Diane Appaix-Castro is a French and Spanish sculptor and experiential installation artist born in Paris, France, grew up in Cambridge, Massachusetts, and is currently based in New Orleans, Louisiana since 2019. Diane has an MFA in Sculpture from Tulane University and a BFA from Suffolk University and has exhibited work in the South, the Midwest, and the Northeast of the US. Diane has been in residence with Studio North by Moskow Linn Architects, the Southern Heat Exchange, and is currently in a 14-week residency at the Joan Mitchell Center in New Orleans. Diane is the recipient of the Emergency Grant to fund a project from the Foundation for Contemporary Arts, the School of Liberal Arts Graduate Student Summer Research and Write-Up Fellowship Grant, and was awarded first place in DIY Art for the show titled Reconnecting in Quarantine at Tulane Hillel. She is a member of the artist collective, The Front and has a studio at Camp Street Studios.

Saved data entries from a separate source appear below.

Lemma write_key_value_spec v :
  exists f len, writes f ((key_particle v).1 :: (key_particle v).2)
    /\ (len + 1) mod 2 ^ 32 = blen ((key_particle v).1 :: (key_particle v).2) mod 2 ^ 32
    /\ forall buf p, write_key_value hpux buf p v = '(buf, q) ← f buf p; Some (buf, q, len).
Proof.
  destruct v as [|b|z|s|t b|l|m|h|v1 v2|]; cbn [key_particle particle fst snd].
  3:{ exists (fun buf p => buf ← aset buf p AS_BYTES_INTEGER; buf ← store_be64 hpux buf (p + 1) z; Some (buf, p + 1 + 8)), 8.
      split; [apply (writes_typed _ _ _ (writes_store_be64 z))|].
      split; [rewrite length_cons, be_bytes_length; done|]. intros buf p. cbn [write_key_value].
      destruct (aset buf p _) as [buf1|]; [|done]. cbn [mbind option_bind]. by destruct (store_be64 _ _ _ _). }
  3:{ exists (fun buf p => buf ← aset buf p AS_BYTES_STRING; buf ← mwrite buf (p + 1) s; Some (buf, p + 1 + blen s)), (u32 (blen s)).
      split; [apply (writes_typed _ _ _ (writes_mwrite s))|].
      split; [unfold u32; rewrite Z.add_mod_idemp_l, length_cons by lia; f_equal; lia|]. intros buf p. cbn [write_key_value].
      destruct (aset buf p _) as [buf1|]; [|done]. cbn [mbind option_bind]. by destruct (mwrite _ _ _). }
  3:{ exists (fun buf p => buf ← aset buf p (u8 t); buf ← mwrite buf (p + 1) b; Some (buf, p + 1 + blen b)), (blen b).
      split; [apply (writes_typed _ _ _ (writes_mwrite b))|].
      split; [rewrite length_cons; f_equal; lia|]. intros buf p. cbn [write_key_value].
      destruct (aset buf p _) as [buf1|]; [|done]. cbn [mbind option_bind]. by destruct (mwrite _ _ _). }
  all: exists (fun buf p => buf ← aset buf p AS_BYTES_UNDEF; Some (buf, p + 1)), 0;
    (split; [apply (writes_typed _ _ _ writes_nil)|]; split; [done|]); intros buf p; cbn [write_key_value];
    by destruct (aset buf p _).
Qed.

Lemma writes_user_key key v :
  key_valuep key = Some v ->
  writes (fun buf p => as_command_write_user_key hpux buf p key)
    (wire_field AS_FIELD_KEY ((key_particle v).1 :: (key_particle v).2)).
Proof.
  intros Hv pre old post Hl. rewrite wire_field_length in *. unfold as_command_write_user_key, AS_FIELD_HEADER_SIZE.
  rewrite Hv. cbn [mbind option_bind]. destruct (write_key_value_spec v) as (f & len & Hf & Hlen & He).
  destruct (write_behind _ _ 5 pre old post Hf Hl) as (o1 & o2 & -> & H1 & Hw).
  change (Z.of_nat 5) with 5 in Hw. rewrite He, Hw. cbn [mbind option_bind].
  rewrite field_header_back; [do 2 f_equal; lia|done|]. unfold u32. by rewrite Z.mod_mod.
Qed.

Lemma writes_key policy key :
  length (digest_value key) = 20%nat -> (policy = KEY_SEND -> is_Some (key_valuep key)) ->
  writes (fun buf p => as_command_write_key hpux buf p policy key) (wire_key policy key).
Proof.
  intros Hd Hv. unfold as_command_write_key, wire_key.
  apply (writes_seq _ _ _ _ (writes_field_string _ _)), (writes_seq _ _ _ _ (writes_field_string _ _)),
    (writes_seq _ _ _ _ (writes_field_digest _ Hd)).
  destruct policy; [apply writes_nil|]. destruct (Hv eq_refl) as [v Ev]. rewrite Ev. by apply writes_user_key.
Qed.

(** *** Bins *)

(** The eight bytes in front of a bin. *)
Lemma op_header_back x op type n pre old post (q : Z) :
  length old = 8%nat ->
  (buf ← store_be32 (pre ++ old ++ post) (blen pre) x;
   buf ← aset buf (blen pre + 4) op; buf ← aset buf (blen pre + 5) type;
   buf ← aset buf (blen pre + 6) 0; buf ← aset buf (blen pre + 7) n; Some (buf, q))
  = Some (pre ++ be_bytes 4 x ++ [op; type; 0; n] ++ post, q).
Proof.
  intros Ho. destruct (split_at_nat 4 old) as (o1 & o2 & -> & H1); [lia|]. rewrite length_app in Ho.
  destruct o2 as [|a [|b [|c [|d [|? ?]]]]]; simpl in Ho; try lia.
  rewrite <- app_assoc, store_be32_at by done. cbn [mbind option_bind app].
  rewrite (app_assoc pre). set (pre' := pre ++ be_bytes 4 x).
  assert (blen pre' = blen pre + 4) as Hp by (unfold pre'; rewrite length_app, be_bytes_length; lia).
  rewrite (aset_middle pre' (b :: c :: d :: post)) by lia. cbn [mbind option_bind].
  rewrite (cons_middle op), (app_assoc pre'), aset_middle by (rewrite length_app; simpl; lia). cbn [mbind option_bind].
  rewrite (cons_middle type), (app_assoc (pre' ++ [op])), aset_middle by (rewrite !length_app; simpl; lia).
  cbn [mbind option_bind].
  rewrite (cons_middle 0), (app_assoc ((pre' ++ [op]) ++ [type])), aset_middle by (rewrite !length_app; simpl; lia).
  cbn [mbind option_bind]. unfold pre'. by rewrite <- !app_assoc.
Qed.

Lemma wire_op_length op type name bs : length (wire_op op type name bs) = (8 + length (name ++ bs))%nat.
Proof. unfold wire_op. rewrite !length_app, be_bytes_length. simpl. lia. Qed.

Lemma writes_bin_name name :
  strlen name < 256 ->
  writes (fun buf p => as_command_write_bin_name buf p name) (wire_op AS_OPERATOR_READ 0 (c_str name) []).
Proof.
  unfold strlen. intros Hn pre old post Hl. rewrite wire_op_length, app_nil_r in *.
  unfold as_command_write_bin_name, AS_OPERATION_HEADER_SIZE.
  destruct (write_behind _ _ 8 pre old post (writes_chars name) Hl) as (o1 & o2 & -> & H1 & Hw).
  change (Z.of_nat 8) with 8 in Hw. rewrite Hw. cbn [mbind option_bind].
  replace (blen pre + 8 + blen (c_str name) - blen pre - 8) with (blen (c_str name)) by lia.
  rewrite u8_id by (unfold is_byte; lia). rewrite op_header_back by done.
  unfold wire_op. rewrite app_nil_r, <- !app_assoc, Z.add_0_r. cbn [app]. do 2 f_equal. lia.
Qed.
(* ===== verification/Parse.v ===== *)
(** * The answers of the server

    Models the parsing half of [src/main/aerospike/as_command.c]: the headers read
    from the socket, the fields of a key, the operations that carry bins, results of
    UDFs, and the record that is filled with them.

    Parsers read through a pointer into the received block; the pointer is an offset
    and every access is checked.  A connection is anything that answers reads the way
    [Reader] promises; the socket of the file [Socket] does.  [Deep] stands for a
    read still waiting or for recursion deeper than [fuel].  Allocations succeed,
    except those of 2^63 bytes and more, which [malloc] always refuses. *)

From S2P Require Import Prelude ByteOrder Value Msgpack Roundtrip Wire Socket.

Definition AEROSPIKE_ERR_RECORD_NOT_FOUND : Z := 2.
Definition AEROSPIKE_ERR_UDF : Z := 100.
Definition AEROSPIKE_ERR_LARGE_ITEM_NOT_FOUND : Z := 125.

(** ** Connections *)

(** Reading [n] bytes: a status, the bytes and the connection.  On success the bytes
    are the next ones of the stream. *)
Class Reader (C : Type) := {
  rd : C -> Z -> ures (Z * list Z * C);
  pending : C -> list Z;
  rd_exact c n : 0 < n ->
    match rd c n with
    | URet (st, bs, c') => blen bs = n /\ (st = AEROSPIKE_OK ->
        bs = take (Z.to_nat n) (pending c) /\ n <= blen (pending c) /\ pending c' = drop (Z.to_nat n) (pending c))
    | UB => False
    | Deep => True
    end
}.

(** ** Errors and records *)

Inductive message :=
  | MNone
  | MString (code : Z)
  | MText (s : list Z)
  | MSocket
  | MUnexpectedData (size : Z)
  | MNullFailure
  | MExpectedString (type : Z)
  | MNoBin
  | MInvalidKey (type : Z)
  | MBinTooLong
  | MZeroSized
  | MEmptyCluster
  | MOtherNamespace
  | MInvalidNode (name : list Z)
  | MNoNode
  | MNoConnection (node : list Z)
  | MScopedPrivilege
  | MStreamFailed (status : Z) (value : option as_val)
  | MClientTimeout (timeout iterations failed_nodes failed_conns : Z).

Record as_error := mk_error { err_code : Z; err_message : message }.

Definition no_error : as_error := mk_error AEROSPIKE_OK MNone.

(** The error of a failed transfer: a timeout only sets the code. *)
Definition socket_error (err : as_error) (status : Z) : as_error :=
  mk_error status (if status =? AEROSPIKE_ERR_TIMEOUT then err_message err else MSocket).

(** [Some (entries)] has the length of the allocated array. *)
Record as_record := mk_record {
  rec_key : as_key;
  rec_gen : Z;
  rec_ttl : Z;
  bins_free : bool;
  bins_capacity : Z;
  bins_size : Z;
  bins_entries : list as_bin
}.

Definition SUCCESS : list Z := [83; 85; 67; 67; 69; 83; 83].
Definition FAILURE : list Z := [70; 65; 73; 76; 85; 82; 69].

(** The two branches of [cf_server_void_time_to_ttl]; [now] is the clock. *)
Definition cf_server_void_time_to_ttl (now server_void_time : Z) : Z :=
  if server_void_time =? 0 then u32 (-1)
  else if now <? server_void_time then u32 (server_void_time - now) else 1.

(** [strrchr(s, c)]: what follows the last [c]. *)
Fixpoint strrchr (s : list Z) (c : Z) : option (list Z) :=
  match s with
  | [] => None
  | x :: s => match strrchr s c with
              | Some r => Some r
              | None => if x =? c then Some (x :: s) else None
              end
  end.

Definition is_digit (c : Z) : bool := (48 <=? c) && (c <=? 57).
Definition is_space (c : Z) : bool := (c =? 32) || ((9 <=? c) && (c <=? 13)).

Fixpoint atoi_digits (s : list Z) (acc : Z) : Z :=
  match s with
  | c :: s => if is_digit c then atoi_digits s (10 * acc + (c - 48)) else acc
  | [] => acc
  end.

Fixpoint skip_spaces (s : list Z) : list Z :=
  match s with
  | c :: s' => if is_space c then skip_spaces s' else s
  | [] => []
  end.

(** [None] when the number does not fit an [int]. *)
Definition atoi (s : list Z) : option Z :=
  let s := skip_spaces s in
  let z := match s with
           | c :: s' => if c =? 45 then - atoi_digits s' 0
                        else if c =? 43 then atoi_digits s' 0 else atoi_digits s 0
           | [] => 0
           end in
  if decide (- 2 ^ 31 <= z < 2 ^ 31) then Some z else None.

Section Parse.
Context `{Platform} `{Reader C}.
Context (fuel : nat).

(** The clock, in seconds of the server's epoch. *)
Context (clepoch : Z).

(** What a new array of [n] bins holds. *)
Context (uninit_bins : Z -> list as_bin).

(** ** Pieces of a message *)

(** The positive branch: at most seven bytes. *)
Definition be_loop (bytes : list Z) : Z := fold_left (fun v b => Z.lor (Z.shiftl v 8) b) bytes 0.

(** The status and the value, when it is set.  A negative number of fewer than eight
    bytes is copied behind its sign bytes, but the eight bytes that are then read are
    those at [buf]. *)
Definition as_command_bytes_to_int (buf : list Z) (p sz : Z) : option (Z * option Z) :=
  if sz =? 8 then l ← mslice buf p 8; Some (0, Some (i64 (get_be64 host_endian l)))
  else if sz =? 0 then Some (0, Some 0)
  else if 8 <? sz then Some (-1, None)
  else
    b ← mread buf p;
    if (sz =? 1) && (b <? 0x7f) then Some (0, Some b)
    else if negb (Z.land b 0x80 =? 0) then
      _ ← mslice buf p sz;
      l ← mslice buf p 8; Some (0, Some (i64 (get_be64 host_endian l)))
    else bytes ← (if sz <? 0 then Some [] else mslice buf p sz); Some (0, Some (be_loop bytes)).

Definition load_be32 (buf : list Z) (p : Z) : option Z :=
  l ← mslice buf p 4; Some (get_be32 host_endian l).

Fixpoint ignore_fields_loop (n : nat) (buf : list Z) (p : Z) : option Z :=
  match n with
  | O => Some p
  | S n => len ← load_be32 buf p; ignore_fields_loop n buf (p + u32 (len + 4))
  end.

Definition as_command_ignore_fields (buf : list Z) (p n_fields : Z) : option Z :=
  ignore_fields_loop (Z.to_nat n_fields) buf p.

Her work is strongly informed by her experience as an immigrant living at the intersection of three distinct cultures. This experience living as a Third Culture Kid* offered her views into simultaneous truths, which is how she now views the world. As a young kid, she was often tasked with preparing meals for her mother and younger sister. This, along with watching her grandmothers cook, inspired culinary pursuits which, mixed with an interest in amateur science, often finds its way into her works. She also was inspired as a young child by her great-grandfather’s workshop. Although she never met him, his tools and moulds which helped him to create the first wearable contact lens, serve as inspiration in her pursuits to view things differently.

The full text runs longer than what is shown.